On 1 October, the regulator revealed its truncated timetable and roadmap for the expedited licensing of the much-needed spectrum, setting a March 2022 deadline for the licensing of the International Mobile Telecommunications spectrum.
The telecoms industry has been waiting with bated breath for the release of spectrum since president Cyril Ramaphosa promised swift action in regards to allocation of high-demand radio spectrum during the 2018 State of the Nation Address.

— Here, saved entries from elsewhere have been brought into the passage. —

Definition script_http_get (w : script) (url : string) : script * http_result :=
  (mkScript (S (sc_gets w)) (sc_http w) (sc_jira w) (sc_table w) (sc_today w),
   nth (sc_gets w) (sc_http w) RequestException).

Definition script_jira_create (w : script) (req : request) : script * option string :=
  match sc_jira w with
  | [] => (w, None)
  | res :: rest =>
      (mkScript (sc_gets w) (sc_http w) rest (sc_table w) (sc_today w), res)
  end.

Definition script_db_rows (w : script) (start : option string) : script * list row :=
  (w, sc_table w).

Definition sample_form : form_json := mkForm (Some sample_questions).

Definition script_clock (w : script) : date := sc_today w.

(** [main] on the scripted world, with the sample configuration. *)
Definition sample_main (ds : defaults) (f : file_cond) (w : script) : run :=
  main sample_DB_TO_QID sample_repr "cloud-1" "7" "42"
       script_clock script_http_get script_jira_create script_db_rows ds f w.

(** A permanent request of the given key, created on the given day. *)
Definition sample_permanent (email created : string) : row :=
  mkRow {[ "emailaddress" := email ]}
        {[ "timeframe" := VStr "Permanent";
           "newusername" := VStr "New User";
           "createdat" := VStr created ]}.

(** A temporary request without its dates. *)
Definition sample_undated (email created : string) : row :=
  mkRow {[ "emailaddress" := email ]}
        {[ "timeframe" := VStr "Temporary"; "createdat" := VStr created ]}.

(** The kind of an event, with the key of a create-request call. *)
Inductive event_kind :=
| KGet
| KPost (email : string)
| KWrite
| KFinalize.

Definition kind_of (ev : event) : event_kind :=
  match ev with
  | EvGet _ => KGet
  | EvPost email _ => KPost email
  | EvWrite _ => KWrite
  | EvFinalize => KFinalize
  end.
(** A positive rational between two doubles is rounded to a double
    between them. *)
Lemma round_between_red (q lo hi : Q) :
  dyadic53 lo -> dyadic53 hi -> hi < 2 ^ 1024 ->
  lo <= q -> q <= hi ->
  exists r, round q = FFin (Qred r) /\ lo <= r /\ r <= hi.
Proof.
  intros (Ml & jl & HMl & Hjl & Hlo) (Mh & jh & HMh & Hjh & Hhi) Hmax Hl Hh.
  assert (0 < q) as Hq.
  { eapply Qlt_le_trans; [|exact Hl]. rewrite Hlo.
    apply Qmult_lt_0_compat; [|apply pow2_pos].
    destruct HMl as [HM0 _]. apply inject_Z_lt in HM0. exact HM0. }
  destruct q as [[|n|n] d]; try (exfalso; revert Hq; unfold Qlt; simpl; lia).
  unfold round. cbn [Qnum Qden].
  assert (round_pos n d <= hi) as Hrh.
  { rewrite Hhi. apply round_pos_le; auto. rewrite <- Hhi. exact Hh. }
  assert (lo <= round_pos n d) as Hrl.
  { rewrite Hlo. apply round_pos_ge; auto. rewrite <- Hlo. exact Hl. }
  destruct (Qle_bool (2 ^ 1024) (round_pos n d)) eqn:Hov.
  - exfalso. apply Qle_bool_iff in Hov.
    apply (Qlt_irrefl hi). eapply Qlt_le_trans; [exact Hmax|].
    eapply Qle_trans; eassumption.
  - eexists. split; [reflexivity|]. auto.
Qed.

Lemma round_between (q lo hi : Q) :
  dyadic53 lo -> dyadic53 hi -> hi < 2 ^ 1024 ->
  lo <= q -> q <= hi ->
  exists r, round q = FFin r /\ lo <= r /\ r <= hi.
Proof.
  intros Hlo Hhi Hmax Hl Hh.
  destruct (round_between_red q lo hi Hlo Hhi Hmax Hl Hh) as (r & Hr & H1 & H2).
  exists (Qred r). split; [exact Hr|].
  split; [rewrite Qred_correct|rewrite Qred_correct]; assumption.
Qed.

(** A rational that is a double is rounded to itself. *)
Lemma round_exact (q : Q) :
  dyadic53 q -> q < 2 ^ 1024 -> round q = FFin (Qred q).
Proof.
  intros Hd Hmax.
  destruct (round_between_red q q q Hd Hd Hmax (Qle_refl q) (Qle_refl q))
    as (r & Hr & Hl & Hh).
  rewrite Hr. f_equal. apply Qred_complete. apply Qle_antisym; assumption.
Qed.

(** Integers of at most 53 bits, and their quotients by powers of two,
    are doubles. *)
Lemma dyadic53_scaled (M j : Z) :
  (0 < M < 2 ^ 53)%Z -> (-1074 <= j)%Z -> dyadic53 (inject_Z M * 2 ^ j).
Proof. intros HM Hj. exists M, j. repeat split; auto; try lia. Qed.

Lemma dyadic53_int (M : Z) : (0 < M < 2 ^ 53)%Z -> dyadic53 (inject_Z M).
Proof.
  intros HM. exists M, 0%Z. repeat split; try lia.
  change (2 ^ 0) with 1. rewrite Qmult_1_r. reflexivity.
Qed.

Lemma below_overflow (M j : Z) :
  (0 < M < 2 ^ 53)%Z -> (j <= 971)%Z -> inject_Z M * 2 ^ j < 2 ^ 1024.
Proof.
  intros HM Hj. eapply Qlt_le_trans; [apply significand_below, HM|].
  apply pow2_le. lia.
Qed.

Lemma round_int (M : Z) :
  (0 < M < 2 ^ 53)%Z -> round (inject_Z M) = FFin (inject_Z M).
Proof.
  intros HM. rewrite round_exact.
  - rewrite Qred_inject_Z. reflexivity.
  - apply dyadic53_int, HM.
  - pose proof (below_overflow M 0 HM ltac:(lia)) as H.
    change (2 ^ 0) with 1 in H. rewrite Qmult_1_r in H. exact H.
Qed.

End Binary64Facts.

Section PyNumFacts.
Import PyFloat Binary64 PyNum.
Local Open Scope Q_scope.

Lemma round_neg (n d : positive) :
  round (Zneg n # d) =
  match round (Zpos n # d) with
  | FFin r => FFin (- r)
  | FInf neg => FInf (negb neg)
  | FNaN => FNaN
  end.
Proof.
  unfold round. cbn [Qnum Qden].
  destruct (Qle_bool (2 ^ 1024) (round_pos n d)); [reflexivity|].
  rewrite Qred_opp. reflexivity.
Qed.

South Africa’s allocation of spectrum has been up in the air for a number of years, with the last significant spectrum awarded 16 years ago. The last big set of spectrum issued was in the 2.1GHz band, which helped the operators in their 3G network deployment.
Unlike its African counterparts, SA is one of the few countries that have not allocated 4G/LTE spectrum on the continent. This has forced local operators to improvise with spectrum re-farming and carrier aggregation.
For the mobile operators, spectrum allocation will help provide faster and more widespread high-speed data services. It’s expected that the freed-up spectrum will reduce the cost of data and increase access to the internet.
Additionally, for government, a spectrum auction means a boost to the fiscus.
Poor decision beneficiary
Meanwhile, Paul Colmer, exco member of industry body, the Wireless Access Providers Association (WAPA), says its members stand to gain when ICASA reclaims the spectrum.
“Think about it: when ICASA shuts down bandwidth that has helped MTN alone double its data volume since the start of lockdown, the network is going to be so heavily congested it will slow to a crawl.
“Customers will jump ship left, right and centre, but to where? Our members, the wireless internet service providers (WISPs), had to meet the connectivity needs of customers during lockdown, which about doubled since the start of lockdown, with the same networks they had before lockdown started.
“They never got a whole bunch of new spectrum from ICASA, even though we would have benefitted enormously from WiFi 6E spectrum allocations, which we’re currently negotiating for. Our members had to struggle through, like so many South Africans trying to figure out how to simply get the job done.”
According to Colmer, when ICASA sucks back the 5G spectrum it allocated to the mobile networks, effectively scuppering their quality of service and experience, WISPs will be the only way a lot of people are going to be able to keep working, studying and running their businesses effectively.
“Our members stand to benefit from what I feel is, frankly, poor decision-making at ICASA,” he says.
“Yet, even as we engage ICASA on a number of issues, including WiFi 6E, so that we can help owner-operated internet businesses improve the lives of ordinary South Africans in the communities where they live, wireless internet service providers will pick up the slack and keep the digital lights on.”